O professor continua explicando que, por não estarem tão envolvidos no comportamento social, um dos papéis fundamentais que os solitários podem estar desempenhando é que, caso os esforços coletivos não sejam suficientes para a sobrevivência da população, ou caso esta seja destruída no processo por algum agente externo, aqueles que não participaram da mobilização do grupo serão sobreviventes com a capacidade de reconstruir e dar continuidade à espécie. “Por exemplo, o bambu tem um período de florescimento que é muito fechado – numa parte muito específica do ano – mas que também não é perfeito. Alguns produzem as flores mais tarde ou mais cedo que o resto da população. Nisso temos uma conexão muito mais clara de se fazer: imagine que todas as flores crescem no mesmo dia, se neste dia fizer um sol muito forte, nevar ou qualquer coisa assim, toda a população vai morrer.

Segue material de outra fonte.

(* ===== verification/McastSocket.v ===== *)
(** Multicast socket: common/mcast_socket.{h,cpp}.

    The kernel is a parameter: its answer to the k-th pair of system calls.
    [mc_wire] records the datagrams that it accepted.  A partial or failed
    send ends the process.  The receive callback runs when [sendAndRecv]
    returns true; the caller's model applies it there. *)
From S2P Require Import Prelude.
From stdpp Require Import base list.
From Stdlib Require Import ZArith Lia.

Local Open Scope Z_scope.

Definition McastBufferSize : nat := Z.to_nat 65536.
Definition MaxMcastDatagram : nat := Z.to_nat 1400.

(** Result of [::send]: the number of bytes taken, a retryable or another
    error. *)
Inductive SendOutcome : Type :=
  | SentBytes (n : nat)
  | SendAgain
  | SendFailed.

(** Result of [recvmsg]: the datagram waiting, and whether the kernel marked
    it as truncated. *)
Inductive RecvOutcome : Type :=
  | NoDatagram
  | Datagram (bytes : list Z) (trunc : bool).

(** The bytes of consecutive frames. *)
Notation bytes_of := (@List.concat Z).
Notation frames_of := (@List.concat (list Z)).

Definition Kernel : Type := nat -> SendOutcome * RecvOutcome.

Record McastSocket : Type := mkMcast {
  mc_open : bool;                (* socket_fd_ >= 0 *)
  mc_outbound : list Z;          (* the first next_send_valid_index_ bytes *)
  mc_inbound : list Z;           (* the first next_rcv_valid_index_ bytes *)
  mc_receive_fault : bool;
  mc_truncated : Z;
  mc_retries : Z;
  mc_sent_bytes : Z;
  mc_received_bytes : Z;
  mc_calls : nat;                (* calls of the kernel so far *)
  mc_wire : list (list Z)        (* datagrams accepted by the kernel *)
}.

Module McastSocket.

(** After a successful [init]. *)
Definition opened : McastSocket := mkMcast true [] [] false 0 0 0 0 0 [].

Definition leave (s : McastSocket) : McastSocket :=
  mkMcast false (mc_outbound s) (mc_inbound s) (mc_receive_fault s) (mc_truncated s) (mc_retries s)
    (mc_sent_bytes s) (mc_received_bytes s) (mc_calls s) (mc_wire s).

Section Socket.
Context (kernel : Kernel).

Definition flush (s : McastSocket) : res McastSocket :=
  match mc_outbound s with
  | [] => Ok s
  | out =>
      match fst (kernel (mc_calls s)) with
      | SentBytes n =>
          if bool_decide (n = length out)
          then Ok (mkMcast (mc_open s) [] (mc_inbound s) (mc_receive_fault s) (mc_truncated s)
                     (mc_retries s) (u64 (mc_sent_bytes s + Z.of_nat n)) (mc_received_bytes s)
                     (mc_calls s) (mc_wire s ++ [out]))
          else Err AssertFailed
      | SendAgain =>
          Ok (mkMcast (mc_open s) (mc_outbound s) (mc_inbound s) (mc_receive_fault s)
                (mc_truncated s) (u64 (mc_retries s + 1)) (mc_sent_bytes s) (mc_received_bytes s)
                (mc_calls s) (mc_wire s))
      | SendFailed => Err AssertFailed
      end
  end.

Definition receive (s : McastSocket) : bool * McastSocket :=
  let calls := S (mc_calls s) in
  match snd (kernel (mc_calls s)) with
  | NoDatagram | Datagram [] _ =>
      (false, mkMcast (mc_open s) (mc_outbound s) (mc_inbound s) (mc_receive_fault s)
                (mc_truncated s) (mc_retries s) (mc_sent_bytes s) (mc_received_bytes s) calls
                (mc_wire s))
  | Datagram bytes trunc =>
      let fault := trunc || bool_decide (McastBufferSize < length bytes)%nat in
      (true, mkMcast (mc_open s) (mc_outbound s) (if fault then [] else bytes) fault
               (if fault then u64 (mc_truncated s + 1) else mc_truncated s) (mc_retries s)
               (mc_sent_bytes s)
               (if fault then mc_received_bytes s
                else u64 (mc_received_bytes s + Z.of_nat (length bytes)))
               calls (mc_wire s))
  end.

Definition sendAndRecv (s : McastSocket) : res (bool * McastSocket) :=
  if negb (mc_open s) then Ok (false, s) else
  s ← flush s;
  Ok (receive s).

Definition send (data : list Z) (s : McastSocket) : res (bool * McastSocket) :=
  if bool_decide (length data = 0)%nat || bool_decide (MaxMcastDatagram < length data)%nat
  then Ok (false, s) else
  s ← (if bool_decide (MaxMcastDatagram < length (mc_outbound s) + length data)%nat
       then '(_, s) ← sendAndRecv s; Ok s else Ok s);
  if bool_decide (MaxMcastDatagram < length (mc_outbound s) + length data)%nat
  then Ok (false, s) else
  Ok (true, mkMcast (mc_open s) (mc_outbound s ++ data) (mc_inbound s) (mc_receive_fault s)
              (mc_truncated s) (mc_retries s) (mc_sent_bytes s) (mc_received_bytes s) (mc_calls s)
              (mc_wire s)).

(** Uses of the socket, with the frames whose [send] returned true. *)
Inductive McOp : Type :=
  | SendFrame (data : list Z)
  | Poll.

Definition mc_step (st : McastSocket * list (list Z)) (op : McOp) :
    res (McastSocket * list (list Z)) :=
  let '(s, accepted) := st in
  match op with
  | SendFrame data =>
      '(ok, s) ← send data s;
      Ok (s, if ok : bool then accepted ++ [data] else accepted)
  | Poll => '(_, s) ← sendAndRecv s; Ok (s, accepted)
  end.

Definition mc_run (ops : list McOp) (st : McastSocket * list (list Z)) :
    res (McastSocket * list (list Z)) := res_fold mc_step ops st.

(** The accepted frames, grouped in datagrams: those on the wire and the one
    being filled. *)
Record mc_ok (s : McastSocket) (accepted : list (list Z)) : Prop := {
  mok_frames : exists groups last,
    mc_wire s = bytes_of <$> groups /\ mc_outbound s = bytes_of last /\
    accepted = frames_of groups ++ last;
  mok_small : (length (mc_outbound s) <= MaxMcastDatagram)%nat;
  mok_wire : Forall (λ d, 0 < length d <= MaxMcastDatagram)%nat (mc_wire s)
}.

(** ** Lemmas *)
Lemma flush_ok s acc s' :
  mc_ok s acc -> flush s = Ok s' ->
  mc_ok s' acc /\ (mc_outbound s' = [] \/ mc_outbound s' = mc_outbound s).
Proof.
  intros Hok Hf. unfold flush in Hf. destruct Hok as [(gs & last & Hw & Ho & Ha) Hsm Hwire].
  destruct (mc_outbound s) as [|b out] eqn:Eo.
  { injection Hf as <-. split; [|by left].
    split; rewrite ?Eo; [exists gs, last; auto|cbn; lia|done]. }
  destruct (fst (kernel (mc_calls s))) as [n| |]; [|injection Hf as <-|done].
  - case_bool_decide as En; [|done]. injection Hf as <-. split; [|by left]. split; cbn [mc_wire mc_outbound].
    + exists (gs ++ [last]), []. rewrite fmap_app, Hw. cbn. rewrite Ho. split; [done|].
      split; [done|]. rewrite concat_app, Ha. cbn. by rewrite !app_nil_r.
    + cbn. lia.
    + apply Forall_app. split; [done|]. constructor; [|constructor]. cbn in Hsm |- *. lia.
  - split; [|by right; rewrite <- Eo]. split; cbn [mc_wire mc_outbound]; rewrite ?Eo; [|done..].
    by exists gs, last.
Qed.

Lemma receive_ok s acc : mc_ok s acc -> mc_ok (snd (receive s)) acc.
Proof.
  intros [H1 H2 H3]. unfold receive. destruct (snd (kernel (mc_calls s))) as [|[|b bs] tr]; by split.
Qed.

Lemma receive_outbound s :
  mc_outbound (snd (receive s)) = mc_outbound s /\ mc_open (snd (receive s)) = mc_open s /\
  mc_wire (snd (receive s)) = mc_wire s.
Proof. unfold receive. by destruct (snd (kernel (mc_calls s))) as [|[|b bs] tr]. Qed.

Lemma sendAndRecv_ok s acc r s' :
  mc_ok s acc -> sendAndRecv s = Ok (r, s') -> mc_ok s' acc.
Proof.
  intros Hok H. unfold sendAndRecv in H. destruct (mc_open s); cbn in H; [|by injection H as <- <-].
  res_inv. destruct (flush_ok _ _ _ Hok H0) as [Hok' _].
  pose proof (receive_ok _ _ Hok') as Hr. by rewrite H in Hr.
Qed.

Lemma mcast_send_ok data s acc r s' :
  mc_ok s acc -> send data s = Ok (r, s') ->
  mc_ok s' (if r then acc ++ [data] else acc).
Proof.
  intros Hok H. unfold send in H.
  destruct (bool_decide _ || bool_decide _) eqn:E; [by injection H as <- <-|].
  res_inv. assert (Hx : mc_ok x acc).
  { destruct (bool_decide (MaxMcastDatagram < length (mc_outbound s) + _)%nat) in H0; res_inv; [|done].
    destruct x0 as [r0 s0]. res_inv.
    by eapply sendAndRecv_ok. }
  case_bool_decide as E2; [by injection H as <- <-|]. injection H as <- <-.
  destruct Hx as [(gs & last & Hw & Ho & Ha) Hsm Hwire]. split; cbn [mc_wire mc_outbound]; [|..|done].
  - exists gs, (last ++ [data]). rewrite concat_app, Ho, Ha. cbn. by rewrite app_nil_r, app_assoc.
  - rewrite length_app. lia.
Qed.

Lemma mc_run_ok ops s acc s' acc' :
  mc_ok s acc -> mc_run ops (s, acc) = Ok (s', acc') -> mc_ok s' acc'.
Proof.
  unfold mc_run. revert s acc. induction ops as [|op ops IH]; intros s acc Hok H.
  { by injection H as <- <-. }
  cbn [res_fold] in H. res_inv. destruct x as [s1 acc1]. apply (IH s1 acc1); [|done].
  destruct op as [data|]; cbn [mc_step] in H0; res_inv; destruct x as [r s2]; simplify_eq.
  - by eapply mcast_send_ok.
  - by eapply sendAndRecv_ok.
Qed.
(** The only failures are those of the process's own checks. *)
Lemma sendAndRecv_err s f : sendAndRecv s = Err f -> f = AssertFailed.
Proof.
  unfold sendAndRecv, flush. destruct (negb (mc_open s)); [done|].
  destruct (mc_outbound s); [done|]. destruct (fst (kernel (mc_calls s))); cbn; [|done|congruence].
  case_bool_decide; cbn; congruence.
Qed.

Lemma send_err data s f : send data s = Err f -> f = AssertFailed.
Proof.
  unfold send. destruct (bool_decide _ || bool_decide _); [done|].
  destruct (bool_decide (MaxMcastDatagram < length (mc_outbound s) + _)%nat).
  - destruct (sendAndRecv s) as [[r s']|e] eqn:E; cbn; [by case_bool_decide|].
    intros [= <-]. by eapply sendAndRecv_err.
  - cbn. by case_bool_decide.
Qed.

(** A frame alone in the buffer that the kernel takes at once. *)
Lemma send_and_flush data s :
  mc_open s = true -> mc_outbound s = [] -> (0 < length data <= MaxMcastDatagram)%nat ->
  fst (kernel (mc_calls s)) = SentBytes (length data) ->
  exists s1 r s2, send data s = Ok (true, s1) /\ sendAndRecv s1 = Ok (r, s2) /\
    mc_open s2 = true /\ mc_outbound s2 = [].
Proof.
  intros Ho Hb Hl Hk. unfold send. rewrite Hb, !bool_decide_false by lia. cbn [orb length app].
  rewrite bool_decide_false by lia. cbn [mbind res_bind]. rewrite Hb, bool_decide_false by (cbn; lia).
  eexists _, _, _. split; [done|]. unfold sendAndRecv, flush. cbn [mc_open mc_outbound mc_calls].
  rewrite Ho. cbn [negb]. destruct data as [|b data]; [cbn in Hl; lia|].
  cbn [app]. rewrite Hk, bool_decide_true by done. cbn [mbind res_bind].
  split; [apply f_equal, surjective_pairing|].
  pose proof (receive_outbound) as Hr. match goal with |- context [receive ?x] => specialize (Hr x) end.
  destruct Hr as (-> & -> & _). done.
Qed.
End Socket.
End McastSocket.

(** whatever the kernel answers, the datagrams on the wire and the bytes
    still buffered are the accepted frames in order, none split between two
    datagrams, none lost, none repeated; every datagram has at most 1400
    bytes. *)
Theorem mcast_preserves_frames kernel ops s accepted :
  McastSocket.mc_run kernel ops (McastSocket.opened, []) = Ok (s, accepted) ->
  (exists groups last, mc_wire s = bytes_of <$> groups /\ mc_outbound s = bytes_of last /\
     accepted = frames_of groups ++ last) /\
  Forall (λ d, 0 < length d <= MaxMcastDatagram)%nat (mc_wire s).
Proof.
  intros H. apply McastSocket.mc_run_ok in H as [H1 H2 H3]; [done|].
  split; cbn; [by exists [], []|lia|constructor].
Qed.

(** A kernel that is busy once. *)
Definition mcast_demo_kernel : Kernel :=
  λ k, match k with 0%nat => (SendAgain, NoDatagram) | _ => (SentBytes 3, NoDatagram) end.

Definition mcast_demo_ops : list McastSocket.McOp :=
  [McastSocket.SendFrame [1; 2]; McastSocket.Poll; McastSocket.SendFrame [3]; McastSocket.Poll].

Lemma mcast_preserves_frames_witness :
  let s := mkMcast true [] [] false 0 1 3 0 2 [[1; 2; 3]] in
  McastSocket.mc_run mcast_demo_kernel mcast_demo_ops (McastSocket.opened, []) = Ok (s, [[1; 2]; [3]]) /\
  exists groups last, mc_wire s = bytes_of <$> groups /\ [[1; 2]; [3]] = frames_of groups ++ last.
Proof.
  assert (H : McastSocket.mc_run mcast_demo_kernel mcast_demo_ops (McastSocket.opened, [])
    = Ok (mkMcast true [] [] false 0 1 3 0 2 [[1; 2; 3]], [[1; 2]; [3]])) by (vm_compute; reflexivity).
  split; [exact H|]. destruct (mcast_preserves_frames _ _ _ _ H) as [(g & l & H1 & _ & H2) _].
  exists g, l. split; [exact H1|exact H2].
Defined.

Mas se você tem esses indivíduos não sociais que por alguma razão produzem as flores um mês antes ou depois, você de certa maneira tem uma distribuição do risco.”

Os mecanismos por trás do surgimento de solitários certamente diferem ao se olhar para sistemas de espécies diferentes. Enquanto o modelo criado neste trabalho é capaz de descrever o processo para a D. discoideum, com direito a evidências experimentais, em outros reinos da vida natural os mecanismos por trás disso continuam desconhecidos. “Infelizmente trabalhar com pessoas ou com animais maiores é muito mais complicado. Mesmo com a ameba a experimentação foi extremamente complexa.”, explica. “Nós procuramos muitos exemplos na natureza. Tem, por exemplo, os gnus: eles fazem migrações muito grandes, nas quais a população coordena entre si para se mudarem todos juntos. Mas quando ecólogos seguem essas populações, veem que alguns animais ficam para trás ou não tomam parte da migração coletiva. Outro exemplo são gafanhotos: quando você tem muitos gafanhotos juntos há uma mudança de comportamento, eles transicionam de solitários para sociais. Mas se você observa por muito tempo um grupo muito grande deles, nem todos fazem essa transição.”

“Mesmo na população de humanos temos os ‘do contra’: são pessoas que vão contra opiniões gerais. Se você quiser extrapolar, podemos ficar no contexto da formação de opinião e tendências sociais. [Mas] acho que isso é muito mais hipotético. (…) Nós sabemos que no mundo natural temos exemplos mais claros.” Com uma última ressalva, o professor ainda faz uma breve consideração sobre a pandemia do vírus Sars-Cov-2: “Temos um caso muito claro com a pandemia. A não-socialidade agora é muito importante para preservar a sociedade, se quisermos olhar assim. Mas a extrapolação para humanos fica totalmente fora do objetivo do estudo.” Mesmo não sendo completamente extrapolável para outras espécies de seres vivos, os resultados que o Prof. Martinez-Garcia e seus colaboradores apresentam neste trabalho implicam numa nova maneira de se olhar para a ecologia. Além disso, é um grande passo inicial que incentiva a pesquisa com grupos de seres vivos cada vez mais complexos, como insetos, plantas e vertebrados. Agora se entende melhor o que são esses indivíduos solitários, antes considerados erros aleatórios da natureza. “É o que se falava antes: ‘eles estão aí, mas não são importantes’. Agora a pergunta mudou: na verdade eles fazem parte do comportamento coletivo, então que papel eles desempenham de um ponto de vista ecológico e evolutivo?”.